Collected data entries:

######

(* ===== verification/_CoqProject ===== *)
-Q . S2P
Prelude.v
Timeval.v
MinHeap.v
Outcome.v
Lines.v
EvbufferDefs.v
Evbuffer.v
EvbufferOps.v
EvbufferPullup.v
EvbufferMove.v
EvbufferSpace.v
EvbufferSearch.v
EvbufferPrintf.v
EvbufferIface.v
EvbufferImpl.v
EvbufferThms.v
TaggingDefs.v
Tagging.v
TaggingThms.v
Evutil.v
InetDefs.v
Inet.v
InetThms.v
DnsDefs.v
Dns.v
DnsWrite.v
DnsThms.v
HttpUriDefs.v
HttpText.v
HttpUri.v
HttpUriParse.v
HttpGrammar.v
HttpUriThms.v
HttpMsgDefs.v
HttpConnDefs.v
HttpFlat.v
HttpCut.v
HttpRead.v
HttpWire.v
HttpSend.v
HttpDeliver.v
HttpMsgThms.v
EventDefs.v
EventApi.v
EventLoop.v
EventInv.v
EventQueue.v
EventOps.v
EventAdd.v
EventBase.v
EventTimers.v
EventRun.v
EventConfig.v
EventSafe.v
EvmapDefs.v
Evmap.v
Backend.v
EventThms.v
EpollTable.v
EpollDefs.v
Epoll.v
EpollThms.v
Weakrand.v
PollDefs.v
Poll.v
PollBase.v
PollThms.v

######

YOUR ASSIGNMENT:
Print the records above exactly. Omit nothing.

RESULT:
(* ===== verification/_CoqProject ===== *)
-Q . S2P
Prelude.v
Timeval.v
MinHeap.v
Outcome.v
Lines.v
EvbufferDefs.v
Evbuffer.v
EvbufferOps.v
EvbufferPullup.v
EvbufferMove.v
EvbufferSpace.v
EvbufferSearch.v
EvbufferPrintf.v
EvbufferIface.v
EvbufferImpl.v
EvbufferThms.v
TaggingDefs.v
Tagging.v
TaggingThms.v
Evutil.v
InetDefs.v
Inet.v
InetThms.v
DnsDefs.v
Dns.v
DnsWrite.v
DnsThms.v
HttpUriDefs.v
HttpText.v
HttpUri.v
HttpUriParse.v
HttpGrammar.v
HttpUriThms.v
HttpMsgDefs.v
HttpConnDefs.v
HttpFlat.v
HttpCut.v
HttpRead.v
HttpWire.v
HttpSend.v
HttpDeliver.v
HttpMsgThms.v
EventDefs.v
EventApi.v
EventLoop.v
EventInv.v
EventQueue.v
EventOps.v
EventAdd.v
EventBase.v
EventTimers.v
EventRun.v
EventConfig.v
EventSafe.v
EvmapDefs.v
Evmap.v
Backend.v
EventThms.v
EpollTable.v
EpollDefs.v
Epoll.v
EpollThms.v
Weakrand.v
PollDefs.v
Poll.v
PollBase.v
PollThms.v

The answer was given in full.